Data Deserialization

Computer data is generally organized in data structures such as arrays, records, graphs, classes, or other configurations for efficiency. When data structures need to be stored or transmitted to another location, such as across a network, they need to go through a process called serialization. This process converts and changes the data organization into a linear format that is needed for storage or transmission across computing devices.

Using Java as an example platform for serialization, an object of type Address would logically have members of street, city, state, and postal code as shown in the diagram below.


Once serialized, this data is converted into a linear data format (such as the XML text form in the diagram) representing the Address object.

The deserialization process from the linear data is the reverse, and causes the Address object to be instantiated in memory as shown in this diagram:


What is Serialization Used For?

The process of serialization has been used as far back as the 1980s in the Courier RPC application protocol of the Xerox Network Systems protocol suite. Serialization is needed for data storage and data transportation between nodes on a network because with computers, data is stored and transported linearly. Serialization is also used to pass information between computers for remote method invocation where a procedure/function found on a remote machine can be invoked as if it is on the local computer. Using serialization, an object can be transferred across domains through firewalls, as well as be used for different languages and platforms.

The formats of serialized objects are standardized so as to be able to be read by different platforms, if needed. Some of the platforms that support serialization processes include python, perl, php, ruby, and Java. The Microsoft .Net platform also supports serialization functions by utilizing the XMLSerializer and DataContractSerializer classes, as well as the more powerful but more vulnerable BinaryFormatter and NetDataContractSerializer classes. XML, YAML, and JSON are amongst the most popularly used formats of serialized data.

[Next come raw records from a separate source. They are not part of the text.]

Lemma target_groups_resolve_Return params w r w' :
  ec2_asg_target_groups.resolve params w = (Return r, w') ->
  exists n names,
    dict_get params "name" = PyStr n
    /\ lookup_group n w = [ec2_asg_target_groups.group r]
    /\ dict_get params "target_groups" = PyList names
    /\ ec2_asg_target_groups.new_target_groups r
       = map TargetGroupArn
             (List.filter (fun t => py_in (TargetGroupName t) names) (target_groups w))
    /\ ec2_asg_target_groups.unique_old_target_groups r
       = List.filter (fun t => negb (py_in t (ec2_asg_target_groups.new_target_groups r)))
                     (TargetGroupARNs (ec2_asg_target_groups.group r)).
Proof.
  unfold ec2_asg_target_groups.resolve. intros H.
  apply bind_inv_Return in H as (gs & w2 & H2 & H).
  apply describe_Return in H2 as (n & Hn & -> & ->).
  apply bind_inv_Return in H as (g & w3 & H3 & H).
  apply the_group_Return in H3 as [Hg ->].
  apply bind_inv_Return in H as (tgs & w4 & H4 & H).
  destruct (dict_get params "target_groups") as [| | | |names] eqn:Hl; try discriminate.
  simpl in H4. injection H4 as <- <-.
  apply bind_inv_Return in H as ([] & w5 & _ & H).
  apply bind_inv_Return in H as ([] & w6 & _ & H).
  unfold ret in H. injection H as <- <-. simpl.
  exists n, names. by rewrite Hn.
Qed.

Lemma elbs_run_shape env fuel params w :
  (extends w (ec2_asg_elbs.run env fuel params w).2 []
   /\ forall r w1, ec2_asg_elbs.resolve params w <> (Return r, w1))
  \/ (exists r w1 tr,
         ec2_asg_elbs.resolve params w = (Return r, w1)
         /\ elbs_shape r tr
         /\ extends w (ec2_asg_elbs.run env fuel params w).2 tr).
Proof.
  unfold ec2_asg_elbs.run, ec2_asg_elbs.first_gate.
  pose proof (extends_quiet _ w (elbs_resolve_quiet params)) as X1.
  destruct (ec2_asg_elbs.resolve params w) as [o w1] eqn:Hr. simpl in X1.
  destruct o as [r|msg|e|].
  2-4: left; split; [| done];
       match goal with
       | |- extends _ (bind (bind _ ?k2) ?k _).2 _ =>
           destruct (bind_stopped_eq _ k2 w _ w1 Hr ltac:(done)) as (o' & Ho' & Hno');
           by rewrite (bind_stopped _ k w o' w1 Ho' Hno')
       end.
  right. exists r, w1.
  rewrite (bind_bind_Return _ _ _ _ _ _ Hr).
  unfold attach_load_balancers.
  rewrite (bind_bind_Return _ _ _ _ _ _ (perform_run _ _)).
  set (attach := AttachLoadBalancers _ _).
  pose proof (extends_trans _ _ _ _ _ X1 (extends_performed [attach] w1 eq_refl)) as X2.
  simpl in X2.
  set (w2 := performed [attach] w1) in *.
  set (G := gate env fuel (dict_get params "wait_timeout")
              (ec2_asg_elbs.healthy_iteration env (ec2_asg_elbs.group_instance_status r)
                 (ec2_asg_elbs.new_load_balancers r))).
  assert (quiet G) as HG by (unfold G; quiet_steps).
  pose proof (extends_quiet G w2 HG) as X3.
  destruct (G w2) as [o3 w3] eqn:HG3. simpl in X3.
  pose proof (extends_trans _ _ _ _ _ X2 X3) as X23. rewrite app_nil_r in X23.
  destruct o3 as [[flag late]|msg|e|].
  2-4: exists [attach]; (split_and!; [done | constructor |]);
       match goal with
       | |- extends _ (bind (bind _ ?k2) ?k _).2 _ =>
           destruct (bind_stopped_eq G k2 w2 _ w3 HG3 ltac:(done)) as (o' & Ho' & Hno');
           by rewrite (bind_stopped _ k w2 o' w3 Ho' Hno')
       end.
  rewrite (bind_bind_Return _ _ _ _ _ _ HG3). rewrite bind_ret_l. cbn [fst snd].
  destruct late.
  - unfold ec2_asg_elbs.timed_out, when, detach_load_balancers.
    destruct (truthy (dict_get params "rollback_on_failure")).
    + eexists. split_and!; [done | apply elbs_rolled_back |].
      rewrite (bind_Return _ _ _ _ _ (perform_run _ _)). simpl.
      apply (extends_trans _ _ _ [attach] [_] X23). by apply extends_performed.
    + exists [attach]. by split_and!; [| constructor |].
  - unfold detach_load_balancers.
    eexists. split_and!; [done | apply elbs_swapped |].
    rewrite (bind_Return _ _ _ _ _ (perform_run _ _)). simpl.
    apply (extends_trans _ _ _ [attach] [_] X23). by apply extends_performed.
Qed.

What are the Vulnerabilities?

Vulnerabilities in the serialization processes have been discovered as far back as 2003, such as the jsscript.c thaw function vulnerability with Mozilla rev 3.2. Since then, a variety of deserialization bugs have been discovered. Mitre lists 37 CVEs related to deserialization, with the Apache Commons Collections deserialization bug discovered in 2015 garnering the greatest amount of attention.

A security exploit against a vulnerable serialization process involves an attacker injecting malicious data into the serialized data, such that the injection would instantiate into malicious code upon deserialization. Before deserialization occurs on serialized data, an attacker could exploit this process by inserting malicious data in the linear form of the data as illustrated below:

deserialization exploit

Once this exploited data is then instantiated in computer memory through deserialization, the malicious code of the attacker would be in a usable form to perform further malicious activities commanded by the attacker:

What is the Impact of These Vulnerabilities?

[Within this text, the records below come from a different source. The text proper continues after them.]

(** * horde-worker-reGen: the configuration model and the worker entry points

    A shallow embedding of
    - [horde_worker_regen/bridge_data/data_model.py] (class [reGenBridgeData]),
    - [horde_worker_regen/process_management/worker_entry_points.py],
    and the properties of the settings validator, of the settings' own
    operations and of the two process entry points. *)

From Stdlib Require Import ZArith QArith Lia.
From stdpp Require Import base decidable option list strings pretty gmap.

Local Open Scope Z_scope.
Local Open Scope string_scope.

(** ** Python values used by the settings *)

Module Py.

(** A Python [float]: finite values as rationals, and the three values
    that are not numbers of the real line. *)
Inductive PyFloat : Type :=
| Finite (q : Q)
| PlusInf
| MinusInf
| NaN.

(** [x >= y] and [x <= y] on floats; every comparison with NaN is false. *)
Definition float_ge (x y : PyFloat) : bool :=
  match x, y with
  | NaN, _ | _, NaN => false
  | _, MinusInf | PlusInf, _ => true
  | MinusInf, _ | _, PlusInf => false
  | Finite a, Finite b => Qle_bool b a
  end.

Definition float_le (x y : PyFloat) : bool := float_ge y x.

(** The values held by the entries of [custom_models] (a [list[dict]]). *)
Inductive PyVal : Type :=
| PNone
| PBool (b : bool)
| PInt (z : Z)
| PStr (s : string).

(** Truth value of an object, as [if x:] and [not x] take it. *)
Definition truthy (v : PyVal) : bool :=
  match v with
  | PNone => false
  | PBool b => b
  | PInt z => negb (Z.eqb z 0)
  | PStr s => negb (String.eqb s "")
  end.

Definition str_truthy (s : string) : bool := negb (String.eqb s "").

(** [x == y], as a [dict] compares its keys ([True == 1] and [False == 0]). *)
Definition py_eqb (x y : PyVal) : bool :=
  match x, y with
  | PNone, PNone => true
  | PBool a, PBool b => Bool.eqb a b
  | PInt a, PInt b => Z.eqb a b
  | PStr a, PStr b => String.eqb a b
  | PBool a, PInt b | PInt b, PBool a => Z.eqb b (if a then 1 else 0)
  | _, _ => false
  end.

Abbreviation PyDict := (gmap string PyVal).

(** [d.get(k)]: the value, or [None] for a missing key. *)
Definition dict_get (d : PyDict) (k : string) : PyVal := default PNone (d !! k).

(** loguru levels used by the sources. *)
Inductive LogLevel : Type := DEBUG | INFO | WARNING | ERROR.

Record LogRecord : Type := { level : LogLevel; message : string }.

End Py.
Import Py.

(** ** pydantic field declarations *)

Module Pydantic.

(** [Field(default=..., ge=..., le=..., lt=...)] of an [int] field. *)
Record IntField : Type := {
  default : Z;
  ge : option Z;
  le : option Z;
  lt : option Z;
}.

Definition int_field (d : Z) : IntField :=
  {| default := d; ge := None; le := None; lt := None |}.

(** The constraints of a field, checked on a value the user supplied. *)
Definition int_ok (f : IntField) (v : Z) : bool :=
  from_option (fun b => bool_decide (v >= b)) true (ge f)
  && from_option (fun b => bool_decide (v <= b)) true (le f)
  && from_option (fun b => bool_decide (v < b)) true (lt f).

(** One entry of a [ValidationError]: the name of the offending field. *)
Definition ErrorLoc : Type := string.

(** Validation of one field: a missing key takes the default (defaults are
    not validated), a supplied value is checked against the constraints. *)
Definition validate_with {A} (ok : A -> bool) (dflt : A) (loc : ErrorLoc)
    (raw : option A) : list ErrorLoc * A :=
  match raw with
  | None => ([], dflt)
  | Some v => if ok v then ([], v) else ([loc], v)
  end.

Definition validate_int (f : IntField) : ErrorLoc -> option Z -> list ErrorLoc * Z :=
  validate_with (int_ok f) (default f).

Definition validate_plain {A} (dflt : A) : option A -> A := from_option id dflt.

End Pydantic.

(** ** The settings model *)

Module BridgeData.

(** The fields of [reGenBridgeData]. The first seven are inherited from
    the SDK's [CombinedHordeBridgeData] and are the inherited fields this
    class reads or assigns; the others are declared by the class itself,
    in the order of the source. *)
Record reGenBridgeData : Type := {
  max_threads : Z;
  queue_size : Z;
  extra_slow_worker : bool;
  dreamer_worker_name : string;
  models_folder_parent : string;
  horde_url : string;
  max_lora_cache_size : Z;
  disable_terminal_ui : bool;
  safety_on_gpu : bool;
  cycle_process_on_model_change : bool;
  CIVIT_API_TOKEN : option string;
  unload_models_from_vram_often : bool;
  process_timeout : Z;
  post_process_timeout : Z;
  download_timeout : Z;
  preload_timeout : Z;
  inference_step_timeout : Z;
  minutes_allowed_without_jobs : Z;
  horde_model_stickiness : PyFloat;
  high_memory_mode : bool;
  very_high_memory_mode : bool;
  high_performance_mode : bool;
  moderate_performance_mode : bool;
  very_fast_disk_mode : bool;
  post_process_job_overlap : bool;
  capture_kudos_training_data : bool;
  kudos_training_data_file : option string;
  exit_on_unhandled_faults : bool;
  purge_loras_on_download : bool;
  remove_maintenance_on_init : bool;
  load_large_models : bool;
  custom_models : list PyDict;
  limited_console_messages : bool;
}.

(** An attribute assignment [self.<field> = v] made by the validator. *)
Inductive Assignment : Type :=
| Set_queue_size (v : Z)
| Set_process_timeout (v : Z)
| Set_high_performance_mode (v : bool)
| Set_moderate_performance_mode (v : bool)
| Set_high_memory_mode (v : bool)
| Set_very_high_memory_mode (v : bool)
| Set_max_threads (v : Z)
| Set_preload_timeout (v : Z)
| Set_cycle_process_on_model_change (v : bool).

Definition setattr (a : Assignment) (self : reGenBridgeData) : reGenBridgeData :=
  {| max_threads := match a with Set_max_threads v => v | _ => max_threads self end;
     queue_size :=
       match a with Set_queue_size v => v | _ => queue_size self end;
     extra_slow_worker := extra_slow_worker self;
     dreamer_worker_name := dreamer_worker_name self;
     models_folder_parent := models_folder_parent self;
     horde_url := horde_url self;
     max_lora_cache_size := max_lora_cache_size self;
     disable_terminal_ui := disable_terminal_ui self;
     safety_on_gpu := safety_on_gpu self;
     cycle_process_on_model_change :=
       match a with
       | Set_cycle_process_on_model_change v => v
       | _ => cycle_process_on_model_change self
       end;
     CIVIT_API_TOKEN := CIVIT_API_TOKEN self;
     unload_models_from_vram_often := unload_models_from_vram_often self;
     process_timeout :=
       match a with Set_process_timeout v => v | _ => process_timeout self end;
     post_process_timeout := post_process_timeout self;
     download_timeout := download_timeout self;
     preload_timeout :=
       match a with Set_preload_timeout v => v | _ => preload_timeout self end;
     inference_step_timeout := inference_step_timeout self;
     minutes_allowed_without_jobs := minutes_allowed_without_jobs self;
     horde_model_stickiness := horde_model_stickiness self;
     high_memory_mode :=
       match a with Set_high_memory_mode v => v | _ => high_memory_mode self end;
     very_high_memory_mode :=
       match a with Set_very_high_memory_mode v => v | _ => very_high_memory_mode self end;
     high_performance_mode :=
       match a with Set_high_performance_mode v => v | _ => high_performance_mode self end;
     moderate_performance_mode :=
       match a with Set_moderate_performance_mode v => v | _ => moderate_performance_mode self end;
     very_fast_disk_mode := very_fast_disk_mode self;
     post_process_job_overlap := post_process_job_overlap self;
     capture_kudos_training_data := capture_kudos_training_data self;
     kudos_training_data_file := kudos_training_data_file self;
     exit_on_unhandled_faults := exit_on_unhandled_faults self;
     purge_loras_on_download := purge_loras_on_download self;
     remove_maintenance_on_init := remove_maintenance_on_init self;
     load_large_models := load_large_models self;
     custom_models := custom_models self;
     limited_console_messages := limited_console_messages self |}.

(** The declarations of the [int] fields of the class. *)
Definition process_timeout_field : Pydantic.IntField := Pydantic.int_field 300.
Definition post_process_timeout_field : Pydantic.IntField :=
  {| Pydantic.default := 60; Pydantic.ge := Some 15; Pydantic.le := None; Pydantic.lt := None |}.
Definition preload_timeout_field : Pydantic.IntField :=
  {| Pydantic.default := 80; Pydantic.ge := Some 15; Pydantic.le := None; Pydantic.lt := None |}.
Definition inference_step_timeout_field : Pydantic.IntField :=
  {| Pydantic.default := 15; Pydantic.ge := Some 15; Pydantic.le := Some 30;
     Pydantic.lt := None |}.
Definition minutes_allowed_without_jobs_field : Pydantic.IntField :=
  {| Pydantic.default := 30; Pydantic.ge := Some 0; Pydantic.le := None;
     Pydantic.lt := Some (60 * 60) |}.

(** *** The state a method runs in *)

(** A [YAML()] loader object. *)
Inductive YAML : Type := YAML_loader.

(** One entry of the dictionary written to [custom_models.json]. *)
Record CustomModelEntry : Type := {
  cm_name : PyVal;
  cm_baseline : PyVal;
  cm_type : string;
  cm_config_files_path : PyVal;
}.

(** A [dict] built by item assignment: the keys in insertion order. *)
Definition OrderedDict (V : Type) : Type := list (PyVal * V).

(** [d[k] = v]: the value of an existing key is replaced in place, a new
    key is appended. *)
Fixpoint dict_setitem {V} (d : OrderedDict V) (k : PyVal) (v : V) : OrderedDict V :=
  match d with
  | [] => [(k, v)]
  | (k', v') :: d' => if py_eqb k' k then (k', v) :: d' else (k', v') :: dict_setitem d' k v
  end.

(** What a file holds: the object that was dumped into it. *)
Inductive FileContent : Type :=
| JsonDump (custom_models_dict : OrderedDict CustomModelEntry)
| YamlDump (model_dump : reGenBridgeData).

(** The model instance with its two private attributes, the process
    environment [os.environ], the working directory, the files and the
    log. *)
Record PyState : Type := {
  self_fields : reGenBridgeData;
  _loaded_from_env_vars : bool;
  _yaml_loader : option YAML;
  environ : gmap string string;
  cwd : string;
  files : gmap string FileContent;
  log : list LogRecord;
}.

Definition Method (A : Type) : Type := PyState -> A * PyState.

#[export] Instance Method_ret : MRet Method := fun A x st => (x, st).
#[export] Instance Method_bind : MBind Method :=
  fun A B f m st => let '(x, st') := m st in f x st'.

Definition exec {A} (m : Method A) (st : PyState) : PyState := snd (m st).

(** Reading [self]. *)
Definition get_self : Method reGenBridgeData := fun st => (self_fields st, st).

(** [self.<field> = v]. *)
Definition assign (a : Assignment) : Method unit := fun st =>
  (tt, {| self_fields := setattr a (self_fields st);
          _loaded_from_env_vars := _loaded_from_env_vars st;
          _yaml_loader := _yaml_loader st; environ := environ st; cwd := cwd st;
          files := files st; log := log st |}).

(** [logger.<level>(msg)]. *)
Definition logger (lvl : LogLevel) (msg : string) : Method unit := fun st =>
  (tt, {| self_fields := self_fields st;
          _loaded_from_env_vars := _loaded_from_env_vars st;
          _yaml_loader := _yaml_loader st; environ := environ st; cwd := cwd st;
          files := files st;
          log := log st ++ [{| level := lvl; message := msg |}] |}).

The serialization vulnerability is of high impact as it could allow an attacker to perform remote code execution and remotely administer the victim machine. The surface for this attack is increased by web accessible servers running software that is vulnerable to deserialization exploits. The most widely used software that was vulnerable to deserialization exploits, prior to being patched, is the Apache Commons Collections library.

The Apache Commons Collections library allows serialization and is used in 70 other software libraries. As long as the Apache Commons Collections library is referenced in the class-path of any library, an attacker can use that library to call the deserialization method of the Commons Collections library and instantiate their malicious code on the machine. Apache has since released patches to disable deserialization of unsafe data for the Commons Collections library.

MS-ISAC Recommendations

Best practices to protect against deserialization vulnerability exploits include the following measures:

  • Apply all the latest patches after appropriate testing and keep your software up-to-date. Information on the most recent Apache Commons Collection patch is available in MS-ISAC Cybersecurity Advisory 2015-152: 
  • Adhere to the principle of least privilege by minimizing or disabling access to administrative privileges to reduce impact of exploit.
  • When developing software, minimize usage of deserialization by reducing unnecessary data transfers across applications/systems and reducing the amount of files written to disk. Also consider developing your own format for data transfer if needed, to reduce probability of misuse of data transfer functionality by attackers. Developing a new format would be useful such that attackers won’t easily know which location in the serialized data to insert their code for successful attacks.
  • Follow a secure development lifecycle alongside your software development lifecycle.

Recommendations for securing against Apache Commons Collections deserialization exploits:

  • Search for jar files that contain the class InvokerTransformer.class and remove that class from the jar file or delete the jar file after backup to make sure your programs work properly after deletion of the file or class. If you don’t have that class in your system, then you aren’t vulnerable to the Apache Commons Collections attack.
  • Search network traffic for hex data “AC ED 00 05” to identify hosts that are doing serialization and block that traffic if needed. This would block remote Commons Collections deserialization attacks to your host.
  • For developing applications that require serialization, the readObject() method can be overloaded to support safety-checking during deserialization.